An exhibit meant to showcase Kurdish suffering provoked a furor instead

Exhibition shares a new vision of the history of abstraction through the works of over 100 female artists

As the Mayor promised millions for new monuments, old ones crumbled

Exhibition at Kunstmuseum Basel focuses on Cuno Amiet's portraits of children

Thaddaeus Ropac presents works by Arnulf Rainer displayed in the Austrian Pavilion at the 38th Venice Biennale

Liebieghaus Skulpturensammlung exhibits the Rimini Altarpiece after extensive conservation

Rarely seen collection of Shikō Munakata's visionary artworks on view for the first time since 1965

Deutsche Bank honors its "Artists of the Year" 2021 with a joint exhibition at Berlin's PalaisPopulaire

Museo Thyssen-Bornemisza exhibits Italian paintings from the 14th to the 18th centuries

MASS MoCA announces upcoming 2022 exhibitions

Jason Dodge presents a single site-specific artwork at MACRO - Museo d'Arte Contemporanea di Roma

The Centre Pompidou launches its first "Chatbot"

Domain of Chaumont-sur-Loire presents an exhibition of photographs by Edward Burtynsky

"Aliza Nisenbaum: Aquí Se Puede (Here You Can)" on view at Kemper Museum of Contemporary Art

Expansive catalogue illuminates the social and cultural roots of Carlos Villa's artwork

National WWI Museum and Memorial announces major gift from Brad and Libby Bergman Family

New book features an homage to Italy and its people, inspired by a personal life story

Nottingham Contemporary presents an exhibition set in a possible future version of the city

Museum of Contemporary Art Tokyo presents a major survey of the art of Shigeko Kubota

Madre Museum presents "Rethinking Nature"

Kathmandu Triennale announces dates and artists for 2022 edition

Guangdong Times Museum presents "One song is very much like another, and the boat is always from afar"

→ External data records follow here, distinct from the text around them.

(* ===== verification/LutLowerCorrect.v ===== *)
(** * [LowerToLut] is correct

    The dispatcher over the conversions, for every opcode that it accepts. *)

From S2P Require Import Prelude MachineInt Literals Ir LutOpt LutFacts Semantics LutLower LutLowerFacts.
Import MachineInt Literals Ir LutOpt LutFacts LutCofactor Semantics LutPasses LutConst LutLower LutLowerFacts.
Import LutLowerOps LutLowerSelect.

Module LutLowerCorrect.

Definition is_shift (t : ParseTreeBinaryOpType) : bool :=
  match t with ParseTreeBinaryOpTypeShl | ParseTreeBinaryOpTypeShr => true | _ => false end.

Definition totalBits (program : Program) (op : Operation) : Z := fold_left Z.add (operandBits program <$> _src op) 0.

(** The operations [LowerToLut] is called on *)
Definition lowerable (program : Program) (op : Operation) (w : Z) : Prop :=
  match _opcode op with
  | Mov => length (_src op) = 1%nat
  | Clear => length (_src op) = 0%nat
  | UnaryOp t => length (_src op) = 1%nat /\ t = ParseTreeUnaryOpTypeInvert
  | BinaryOp t =>
      length (_src op) = 2%nat /\
      (is_shift t = true -> signExtends op 1 = false /\ forall l, _src op !! 1%nat = Some (SrcLiteral l) -> _value l < 2 ^ 64) /\
      (totalBits program op <= 6 -> binary_defined program op t w)
  | Select => exists nib, select_wf program op nib
  | Gather entries => gather_wf op entries w
  | LutOp lut => lut_wf program op (_lutEntries lut)
  | _ => False
  end.

(** The operations that always become a table *)
Definition always_lowered (opcode : Opcode) : bool :=
  match opcode with
  | Mov | Clear | UnaryOp _ | Gather _ | LutOp _ => true
  | BinaryOp t => match t with ParseTreeBinaryOpTypeAnd | ParseTreeBinaryOpTypeOr | ParseTreeBinaryOpTypeXor => true
                  | _ => false end
  | _ => false
  end.

Definition lower_result (program : Program) (op op' : Operation) : Prop :=
  (op' = op /\ isLut op = false) \/
  exists es, op' = set_lut op es /\ lut_wf program op' es /\ equivalent program op op'.

Lemma lower_result_lut program op f :
  (exists es, f = Ok (set_lut op es) /\ lut_wf program (set_lut op es) es /\ equivalent program op (set_lut op es)) ->
  exists op', f = Ok op' /\ lower_result program op op' /\ isLut op' = true.
Proof. intros (es & -> & ? & ?). eexists; split; [done|]. split; [|done]. right. by exists es. Qed.

(** ** Pointwise operators *)

Definition pointwise_table (t : ParseTreeBinaryOpType) : option Z :=
  match t with
  | ParseTreeBinaryOpTypeAnd => Some 8
  | ParseTreeBinaryOpTypeOr => Some 14
  | ParseTreeBinaryOpTypeXor => Some 6
  | _ => None
  end.

Lemma pointwise_binary program op t table :
  op_wf program op -> _opcode op = BinaryOp t -> length (_src op) = 2%nat -> pointwise_table t = Some table ->
  exists es, ConvertPointwiseOpToLut program op table = Ok (set_lut op es) /\
    lut_wf program (set_lut op es) es /\ equivalent program op (set_lut op es).
Proof.
  intros Hwf Hop Hlen Ht.
  apply (ConvertPointwiseOpToLut_eq program op table (fun σ => binop_spec t (srcInt program σ op 0) (srcInt program σ op 1))).
  - done.
  - rewrite Hlen. unfold c_maxLutSources. lia.
  - intros σ. unfold opInt. by rewrite Hop.
  - intros σ k Hk. rewrite Hlen. cbn [seq fmap list_fmap].
    destruct t; try discriminate Ht; injection Ht as <-; cbn [binop_spec];
      rewrite ?Z.land_spec, ?Z.lor_spec, ?Z.lxor_spec;
      by destruct (Z.testbit (srcInt program σ op 0) k), (Z.testbit (srcInt program σ op 1) k).
Qed.

Lemma pointwise_unary program op table v :
  op_wf program op -> length (_src op) = 1%nat -> (forall σ, opInt program σ op = Some (v σ)) ->
  (forall σ k, 0 <= k -> Z.testbit (v σ) k = Z.testbit table (Z.b2z (Z.testbit (srcInt program σ op 0) k))) ->
  exists es, ConvertPointwiseOpToLut program op table = Ok (set_lut op es) /\
    lut_wf program (set_lut op es) es /\ equivalent program op (set_lut op es).
Proof.
  intros Hwf Hlen Hv Ht. apply (ConvertPointwiseOpToLut_eq program op table v); try done.
  - rewrite Hlen. unfold c_maxLutSources. lia.
  - intros σ k Hk. rewrite (Ht σ k Hk), Hlen. cbn [seq fmap list_fmap bits_to_Z]. do 2 f_equal. lia.
Qed.

(** ** Binary operators *)

Lemma ConvertBinaryOpToLut_large program op type :
  op_wf program op -> length (_src op) = 2%nat -> 6 < totalBits program op -> ConvertBinaryOpToLut program op type = Ok op.
Proof.
  intros [Hsrcs H64 _ (d & w & Hd & Hw & _)] Hlen Hb. unfold ConvertBinaryOpToLut.
  rewrite Hlen, Hd. cbn [length Nat.eqb assert_ mbind result_bind]. rewrite inputBits_eq by done. cbn [mbind result_bind].
  rewrite Hw. cbn [mbind result_bind]. fold (totalBits program op).
  by rewrite (proj2 (Z.leb_gt _ _)) by (unfold c_maxLutSources; lia).
Qed.

Lemma ConvertBinaryOpToLut_any program op t w :
  op_wf program op -> _opcode op = BinaryOp t -> length (_src op) = 2%nat -> dstWidth program op = Ok w ->
  (totalBits program op <= 6 -> binary_defined program op t w) ->
  exists op', ConvertBinaryOpToLut program op t = Ok op' /\ lower_result program op op'.
Proof.
  intros Hwf Hop Hlen Hw Hdef. destruct (Z.le_gt_cases (totalBits program op) 6) as [Hle|Hgt].
  - destruct (_src op) as [|o0 [|o1 [|]]] eqn:Hs; try discriminate Hlen.
    destruct (ConvertBinaryOpToLut_eq program op t o0 o1 w) as (es & -> & ? & ?); try done; [|by apply Hdef|].
    { unfold totalBits in Hle. rewrite Hs in Hle. cbn in Hle. lia. }
    eexists; split; [done|]. right. by exists es.
  - rewrite ConvertBinaryOpToLut_large by done. eexists; split; [done|]. left. split; [done|]. unfold isLut. by rewrite Hop.
Qed.

Lemma ConvertShiftOpToLut_any program op t :
  op_wf program op -> _opcode op = BinaryOp t -> length (_src op) = 2%nat -> is_shift t = true ->
  signExtends op 1 = false -> (forall l, _src op !! 1%nat = Some (SrcLiteral l) -> _value l < 2 ^ 64) ->
  exists op', ConvertShiftOpToLut program op t = Ok op' /\ lower_result program op op'.
Proof.
  intros Hwf Hop Hlen Ht Hs1 Hl64. destruct (id Hwf) as [Hsrcs H64 _ (d & w & Hd & Hw & _)].
  assert (Ht' : t = ParseTreeBinaryOpTypeShl \/ t = ParseTreeBinaryOpTypeShr) by (destruct t; try discriminate Ht; auto).
  destruct (_src op) as [|o0 [|o1 [|]]] eqn:Hs; try discriminate Hlen.
  destruct (decide (isLiteral o0 = false /\ isLiteral o1 = true)) as [[H0 H1]|Hn].
  - inversion_clear Hsrcs as [|?? Hw0 _]. destruct o0 as [l0|r|f0|s0], o1 as [l|r1|f1|s1]; try done.
    destruct (ConvertShiftOpToLut_eq program op t l r Ht' Hop Hwf Hs Hs1 (Hl64 l eq_refl)) as (es & -> & ? & ?).
    eexists; split; [done|]. right. by exists es.
  - exists op. split; [|left; split; [done|]; unfold isLut; by rewrite Hop].
    unfold ConvertShiftOpToLut. rewrite !ShouldSignExtend_eq by (rewrite ?Hs; cbn; lia). rewrite Hs, Hd, Hs1.
    unfold at_. cbn. destruct (isLiteral o0) eqn:H0, (isLiteral o1) eqn:H1; try done. by destruct Hn.
Qed.

Lemma LowerBinaryOp_eq program op t w :
  op_wf program op -> _opcode op = BinaryOp t -> dstWidth program op = Ok w -> lowerable program op w ->
  exists op', LowerBinaryOp program op t = Ok op' /\ lower_result program op op' /\
    (always_lowered (_opcode op) = true -> isLut op' = true).
Proof.
  intros Hwf Hop Hw Hlow. unfold lowerable in Hlow. rewrite Hop in Hlow. destruct Hlow as (Hlen & Hshift & Hdef).
  destruct (id Hwf) as [_ _ _ (d & w' & Hd & _ & _)].
  unfold LowerBinaryOp, assert_arity. rewrite Hlen, Hd. cbn [length Nat.eqb assert_ mbind result_bind].
  destruct (pointwise_table t) as [table|] eqn:Hpt.
  - destruct (lower_result_lut _ _ _ (pointwise_binary program op t table Hwf Hop Hlen Hpt)) as (op' & Hop' & Hres & Hlut).
    exists op'. split; [|done].
    destruct t; try discriminate Hpt; injection Hpt as <-; rewrite Hop'; cbn [mbind result_bind]; by rewrite Hlut.
  - assert (Hnl : isLut op = false) by (unfold isLut; by rewrite Hop).
    assert (Hal : always_lowered (_opcode op) = true -> False) by (rewrite Hop; by destruct t).
    destruct (is_shift t) eqn:Hs.
    + destruct (Hshift eq_refl) as [Hs1 Hl64].
      destruct (ConvertShiftOpToLut_any program op t Hwf Hop Hlen Hs Hs1 Hl64) as (op' & Hop' & Hres).
      assert (Hm : match t with
        | ParseTreeBinaryOpTypeAnd => ConvertPointwiseOpToLut program op 8
        | ParseTreeBinaryOpTypeOr => ConvertPointwiseOpToLut program op 14
        | ParseTreeBinaryOpTypeXor => ConvertPointwiseOpToLut program op 6
        | ParseTreeBinaryOpTypeShl | ParseTreeBinaryOpTypeShr => ConvertShiftOpToLut program op t
        | _ => Ok op end = Ok op') by (destruct t; try discriminate Hs; exact Hop').
      rewrite Hm. cbn [mbind result_bind]. destruct Hres as [[-> _]|(es & -> & Hes)].
      * rewrite Hnl. destruct (ConvertBinaryOpToLut_any program op t w Hwf Hop Hlen Hw Hdef) as (op'' & -> & ?).
        exists op''. split; [done|]. split; [done|]. intros H'. by destruct Hal.
      * cbn [isLut set_lut _opcode]. exists (set_lut op es). split; [done|]. split; [|done]. right. by exists es.
    + assert (Hm : match t with
        | ParseTreeBinaryOpTypeAnd => ConvertPointwiseOpToLut program op 8
        | ParseTreeBinaryOpTypeOr => ConvertPointwiseOpToLut program op 14
        | ParseTreeBinaryOpTypeXor => ConvertPointwiseOpToLut program op 6
        | ParseTreeBinaryOpTypeShl | ParseTreeBinaryOpTypeShr => ConvertShiftOpToLut program op t
        | _ => Ok op end = Ok op) by (by destruct t).
      rewrite Hm. cbn [mbind result_bind]. rewrite Hnl.
      destruct (ConvertBinaryOpToLut_any program op t w Hwf Hop Hlen Hw Hdef) as (op'' & -> & ?).
      exists op''. split; [done|]. split; [done|]. intros H'. by destruct Hal.
Qed.

(** ** [LowerToLut] *)

Lemma clear_mask_id op : _signExtendSourceMask op = 0 -> clear_mask op = op.
Proof. destruct op; cbn. by intros ->. Qed.

Lemma lower_dispatch program op w :
  op_wf program op -> dstWidth program op = Ok w -> lowerable program op w ->
  exists op', match _opcode op with
       | Mov => assert_arity 1 op;; ConvertPointwiseOpToLut program op 2
       | Clear => assert_arity 0 op;; ConvertPointwiseOpToLut program op 0
       | UnaryOp t =>
           assert_arity 1 op;;
           assert_ (bool_decide (t = ParseTreeUnaryOpTypeInvert));;
           ConvertPointwiseOpToLut program op 1
       | BinaryOp t => LowerBinaryOp program op t
       | Select => ConvertSelectOpToLut program op
       | Gather entries => ConvertGatherOpToLut program op entries
       | LutOp _ => Ok op
       | _ => Err AssertionFailed
       end = Ok op' /\ lower_result program op op' /\ (always_lowered (_opcode op) = true -> isLut op' = true).
Proof.
  intros Hwf Hw Hlow. destruct (id Hwf) as [_ _ _ (d & w' & Hd & _ & _)]. pose proof Hlow as Hlow0.
  assert (Hlut : forall f, (exists es, f = Ok (set_lut op es) /\ lut_wf program (set_lut op es) es /\
      equivalent program op (set_lut op es)) ->
    exists op', f = Ok op' /\ lower_result program op op' /\ (always_lowered (_opcode op) = true -> isLut op' = true)).
  { intros f Hf. destruct (lower_result_lut _ _ _ Hf) as (op' & -> & ? & ?). by exists op'. }
  unfold lowerable in Hlow. destruct (_opcode op) eqn:Hop; try done;
    unfold assert_arity; rewrite ?Hd; cbn [length Nat.eqb].
  - rewrite Hlow. cbn [Nat.eqb assert_ mbind result_bind]. apply Hlut.
    apply (pointwise_unary program op 2 (fun σ => srcInt program σ op 0)); try done.
    + intros σ. unfold opInt. by rewrite Hop.
    + intros σ k _. by destruct (Z.testbit _ k).
  - rewrite Hlow. cbn [Nat.eqb assert_ mbind result_bind]. apply Hlut.
    apply (ConvertPointwiseOpToLut_eq program op 0 (fun _ => 0)); try done.
    + rewrite Hlow. unfold c_maxLutSources. lia.
    + intros σ. unfold opInt. by rewrite Hop.
    + intros σ k _. by rewrite !Z.bits_0.
  - destruct Hlow as [Hlen ->]. rewrite Hlen. cbn [Nat.eqb assert_ mbind result_bind]. apply Hlut.
    apply (pointwise_unary program op 1 (fun σ => Z.lnot (srcInt program σ op 0))); try done.
    + intros σ. unfold opInt. by rewrite Hop.
    + intros σ k Hk. rewrite Z.lnot_spec by done. by destruct (Z.testbit _ k).
  - rewrite <- Hop. eapply LowerBinaryOp_eq; done.
  - destruct Hlow as (nib & Hsel). destruct (ConvertSelectOpToLut_eq program op nib Hwf Hop Hsel) as (op' & -> & Hres).
    exists op'. split; [done|]. split; [|done]. destruct Hres as [->|Hres]; [left|by right].
    split; [done|]. unfold isLut. by rewrite Hop.
  - apply Hlut. by eapply ConvertGatherOpToLut_eq.
  - exists op. split; [done|]. assert (Hm : set_lut op (_lutEntries _lut) = op).
    { unfold set_lut. destruct op as [o m ? ? ?]. cbn in *. subst o. pose proof (lut_mask _ _ _ Hlow) as Hm. cbn in Hm.
      subst m. by destruct _lut. }
    split; [|intros _; unfold isLut; by rewrite Hop].
    right. exists (_lutEntries _lut). by rewrite Hm.
Qed.

Lemma LowerToLut_sound program op w :
  op_wf program op -> dstWidth program op = Ok w -> lowerable program op w ->
  exists b op', LowerToLut program op = Ok (b, op') /\ equivalent program op op' /\
    _src op' = _src op /\ _dst op' = _dst op /\ _locations op' = _locations op /\
    (if b then exists es, lut_wf program op' es else op' = op) /\
    (always_lowered (_opcode op) = true -> b = true).
Proof.
  intros Hwf Hw Hlow. unfold LowerToLut.
  rewrite assert_true by (unfold lowerable in Hlow; by destruct (_opcode op)). cbn [mbind result_bind].
  destruct (lower_dispatch program op w Hwf Hw Hlow) as (op' & -> & Hres & Hal). cbn [mbind result_bind].
  destruct Hres as [[-> Hl]|(es & -> & Hes & Heq)].
  - rewrite Hl in Hal. rewrite Hl, Hl. exists false, op. by split_and!.
  - cbn [isLut set_lut _opcode]. exists true, (set_lut op es). split; [done|]. split_and!; try done. by exists es.
Qed.


(** ** A sample: [d = w >> 3], arithmetic, and [s = a > s] *)

Definition sample_shr : Operation :=
  mkOperation (BinaryOp ParseTreeBinaryOpTypeShr) 1 ∅ [sample_reg 1; sample_lit 3 2] [sample_dst 2].


(** Bit 0 is bit 3 of the operand, bit 1 its sign. *)
Example LowerToLut_sample :
  LowerToLut sample_program sample_shr =
    Ok (true, mkOperation (LutOp (mkLut [fill_entry [(0%nat, 3)] 2; fill_entry [(0%nat, 3)] 2])) 0 ∅
                [sample_reg 1; sample_lit 3 2] [sample_dst 2]).
Proof. vm_compute. reflexivity. Qed.

End LutLowerCorrect.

Kapwani Kiwanga's first solo exhibition in Greece on view at State of Concept Athens

Alexis Blake wins 2021 Prix de Rome Visual Arts

Fashion Shoes Online at Great Prices




Museums, Exhibits, Artists, Milestones, Digital Art, Architecture, Photography,
Photographers, Special Photos, Special Reports, Featured Stories, Auctions, Art Fairs,
Anecdotes, Art Quiz, Education, Mythology, 3D Images, Last Week, .

 



Founder:
Ignacio Villarreal
(1941 - 2019)
Editor & Publisher: Jose Villarreal
(52 8110667640)

Art Director: Juan José Sepúlveda Ramírez
Writer: Ofelia Zurbia Betancourt

Attorneys
Truck Accident Attorneys
Accident Attorneys
Houston Dentist
Abogado de accidentes
สล็อต
สล็อตเว็บตรง
Motorcycle Accident Lawyer

Royalville Communications, Inc
produces:

ignaciovillarreal.org juncodelavega.com facundocabral-elfinal.org
Founder's Site. Hommage
to a Mexican poet.
Hommage
       

The First Art Newspaper on the Net. The Best Versions Of Ave Maria Song Junco de la Vega Site Ignacio Villarreal Site Parroquia Natividad del Señor
Tell a Friend
Dear User, please complete the form below in order to recommend the Artdaily newsletter to someone you know.
Please complete all fields marked *.